Hoje em dia, quando entramos numa sala de professores de qualquer escola do país, o normal é encontrarmos pessoas grisalhas, a conversar sobre medidores de tensão, medicamentos e consultas médicas, queixando-se dos diabetes altos, do colesterol desregulado ou das dores aqui e acolá. A verdade, é que a maioria dos professores já não vai para novo, as estatísticas estão por aí a comprová-lo. Estão em exercício profissional numa idade em que, há uns bons vinte anos, já estariam todos reformados.
A falta de docentes nas escolas começa já a ser visível para a opinião pública e motivo de notícia nos jornais, apesar dos profissionais da área já estarem a alertar para o problema, antes mesmo deste começar a acontecer.
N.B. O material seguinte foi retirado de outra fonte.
Lemma table_get_hashable {V} (t : gmap string V) (k : pyval) :
  hashable k = true → table_get t k = inr (lookup_label t k).
Proof. by destruct k. Qed.

Lemma table_get_unhashable {V} (t : gmap string V) (k : pyval) :
  hashable k = false → table_get t k = inl TypeError.
Proof. by destruct k. Qed.

Lemma append_mapped_push_new (categories : list string) (mapped : option string) :
  append_mapped categories mapped
  = from_option (push_new categories) categories (mapped ≫= truthy).
Proof.
  destruct mapped as [c|]; [|done]. simpl. unfold truthy, push_new.
  case_bool_decide; [|done]. simpl.
  repeat case_bool_decide; done.
Qed.

Lemma expand_theme_hashable (categories : list string) (theme : pyval) :
  hashable theme = true →
  expand_theme categories theme
  = inr (foldl push_new categories (theme_categories THEME_TO_CATEGORY [theme])).
Proof.
  intros Hh. unfold expand_theme. rewrite table_get_hashable by done.
  simpl. unfold mret, pyerr_ret. f_equal.
  rewrite append_mapped_push_new. unfold theme_categories. simpl.
  by destruct (lookup_label THEME_TO_CATEGORY theme ≫= truthy).
Qed.

Lemma theme_categories_app (l1 l2 : list pyval) :
  theme_categories THEME_TO_CATEGORY (l1 ++ l2)
  = theme_categories THEME_TO_CATEGORY l1 ++ theme_categories THEME_TO_CATEGORY l2.
Proof. apply omap_app. Qed.

Lemma for_each_expand_theme (themes : list pyval) (categories : list string) :
  forallb hashable themes = true →
  for_each expand_theme categories themes
  = inr (foldl push_new categories (theme_categories THEME_TO_CATEGORY themes)).
Proof.
  revert categories. induction themes as [|t themes IH]; intros cats Hall; [done|].
  simpl in Hall. apply andb_true_iff in Hall as [Ht Hall]. simpl for_each.
  rewrite expand_theme_hashable, bind_inr by done.
  change (t :: themes) with ([t] ++ themes).
  rewrite theme_categories_app, foldl_app. by apply IH.
Qed.

Lemma expand_answer_ok (categories : list string) (q : string) (answer : pyval) :
  answer_ok answer = true →
  expand_answer categories answer
  = inr (foldl push_new categories
           (theme_categories THEME_TO_CATEGORY (scanned_labels [(q, answer)]))).
Proof.
  intros Hok. unfold scanned_labels. simpl. rewrite app_nil_r.
  destruct answer as [| |s|themes|]; try done.
  - by apply expand_theme_hashable.
  - by apply for_each_expand_theme.
Qed.

Lemma scanned_labels_cons (qa : string * pyval) (scoping : list (string * pyval)) :
  scanned_labels (qa :: scoping) = scanned_labels [qa] ++ scanned_labels scoping.
Proof. unfold scanned_labels. simpl. by rewrite app_nil_r. Qed.

Lemma scanned_labels_app (s1 s2 : list (string * pyval)) :
  scanned_labels (s1 ++ s2) = scanned_labels s1 ++ scanned_labels s2.
Proof. apply bind_app. Qed.

Lemma for_each_expand_answer (scoping : list (string * pyval)) (categories : list string) :
  forallb (λ qa, answer_ok qa.2) scoping = true →
  for_each (λ cats qa, expand_answer cats qa.2) categories scoping
  = inr (foldl push_new categories
           (theme_categories THEME_TO_CATEGORY (scanned_labels scoping))).
Proof.
  revert categories.
  induction scoping as [|[q a] scoping IH]; intros cats Hall; [done|].
  simpl in Hall. apply andb_true_iff in Hall as [Ha Hall]. simpl for_each.
  rewrite (scanned_labels_cons (q, a) scoping), theme_categories_app, foldl_app.
  rewrite (expand_answer_ok _ q), bind_inr by done.
  by apply IH.
Qed.

Lemma close_with_reflection_push_new (categories : list string) :
  close_with_reflection categories = push_new categories "Reflection & Legacy".
Proof. unfold close_with_reflection, push_new. by repeat case_bool_decide. Qed.

(** On an accepted input the first half of [generate_questions] returns
    the fold [selected]. *)
Lemma select_categories_accepts (pd : list (string * pyval)) (h : heap) :
  accepts pd = true →
  select_categories pd h = inr (selected LEGACY_TYPE_CATEGORIES THEME_TO_CATEGORY h pd).
Proof.
  unfold accepts, select_categories, selected, legacy_type_of, scoping_of, defaults_for.
  destruct (dict_get pd "legacy_type") as [lt|]; [|done].
  intros [Hlt Hsc]%andb_prop. simpl.
  rewrite table_get_hashable by done. simpl.
  destruct (dict_get pd "scoping_details") as [[| | | |kvs]|]; try done; simpl.
  - rewrite for_each_expand_answer by done. simpl.
    by rewrite close_with_reflection_push_new, foldl_app.
  - by rewrite close_with_reflection_push_new.
Qed.

(** ... and on any other input it raises. *)
Lemma for_each_expand_theme_raises (themes : list pyval) (categories : list string) :
  forallb hashable themes = false →
  for_each expand_theme categories themes = inl TypeError.
Proof.
  revert categories. induction themes as [|t themes IH]; intros cats Hall; [done|].
  simpl in Hall. simpl for_each. destruct (hashable t) eqn:Ht.
  - rewrite expand_theme_hashable, bind_inr by done. by apply IH.
  - unfold expand_theme. by rewrite table_get_unhashable.
Qed.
O fenómeno nem sequer é inédito, estando como sempre Portugal na cauda da Europa (o que até nos dava oportunidade de antecipação) e de termos também já sofrido necessidade de professores, nomeadamente a seguir ao 25 de abril de 1974, mas por outros motivos.
Seria lógico que os jovens universitários procurassem estudar para ser professores, uma vez que é uma área deficitária, contudo parece não estar a acontecer, apesar dos apoios que o estado está a conceder atualmente (não pagarem propinas nas licenciaturas e nos mestrados em ensino*). Uma área em que os profissionais de certa forma vivem ainda uma certa liberdade de atuação na sua profissão, em que somos os líderes numa sala de aula, em que o recrutamento é feito a partir de uma nota de classificação (nota final de curso em conjunto com tempo de serviço) e não por entrevista, que poderia estar a atrair pessoas com um determinado perfil, mas não está.
É que, ao mesmo tempo, das coisas boas que a profissão traz (e não são ter supostamente mais férias que nas outras profissões), a verdade é que são muitos os aspetos negativos, e que estão a afastar os jovens. A burocracia no local de trabalho é muita. Muitas escolas precisavam que lhes entrasse lá um engenheiro industrial e acabasse com o trabalho repetido (como inserir classificações em diferentes plataformas e documentos). A burocracia é tanta que, por vezes, temos a sensação de que só fazemos aquilo e não preparamos aulas. Aliás, todo o trabalho de preparar aulas já vem mastigado das editoras.
A indisciplina é crescente e lutamos pela atenção dos alunos contra as novas tecnologias. Poderia falar em muita coisa que faz parte do dia-a-dia de um professor, mas falo daquilo que tem sido conhecido de todos: a instabilidade, as colocações longe de casa, os ordenados insuficientes para fazer face a todas as despesas (que incluem material de trabalho – material escolar, livros).
As novas gerações têm a ensinar às mais velhas que já não é tempo para certos sacrifícios nos locais de trabalho. Por isso não procuram a profissão docente, e o ministério escalfa-se a tentar arranjar soluções, a tentar contratar professores reformados ou professores estrangeiros, o que não tem tido sucesso! É junto dos mais novos que o ministério precisa de trabalhar, criando condições para desejarem ser professores. É que, se a seguir ao 25 de abril de 1974 muitas pessoas estiveram dispostas a isto, agora não estão!
*Lembro que para ser professor do 3.º Ciclo do Ensino Básico e do Ensino Secundário é necessário ter uma licenciatura numa área científica, e que só no Mestrado em Ensino se profissionalizam enquanto professores. Estas áreas científicas necessitam de corresponder a áreas de ensino, como Matemática, Biologia, português, inglês. Um licenciado com um curso como Gestão Turística ou Fisioterapia pode não ter na sua licenciatura créditos suficientes nas disciplinas exigidas para entrar no Mestrado em Ensino, e necessitar de voltar à Universidade para realizar disciplinas avultas. Por isso pode ser importante, logo à partida, a escolha da licenciatura. A estratégia do Ministério da Educação, de tentar atrair profissionais doutras áreas, pode embater nesta dificuldade.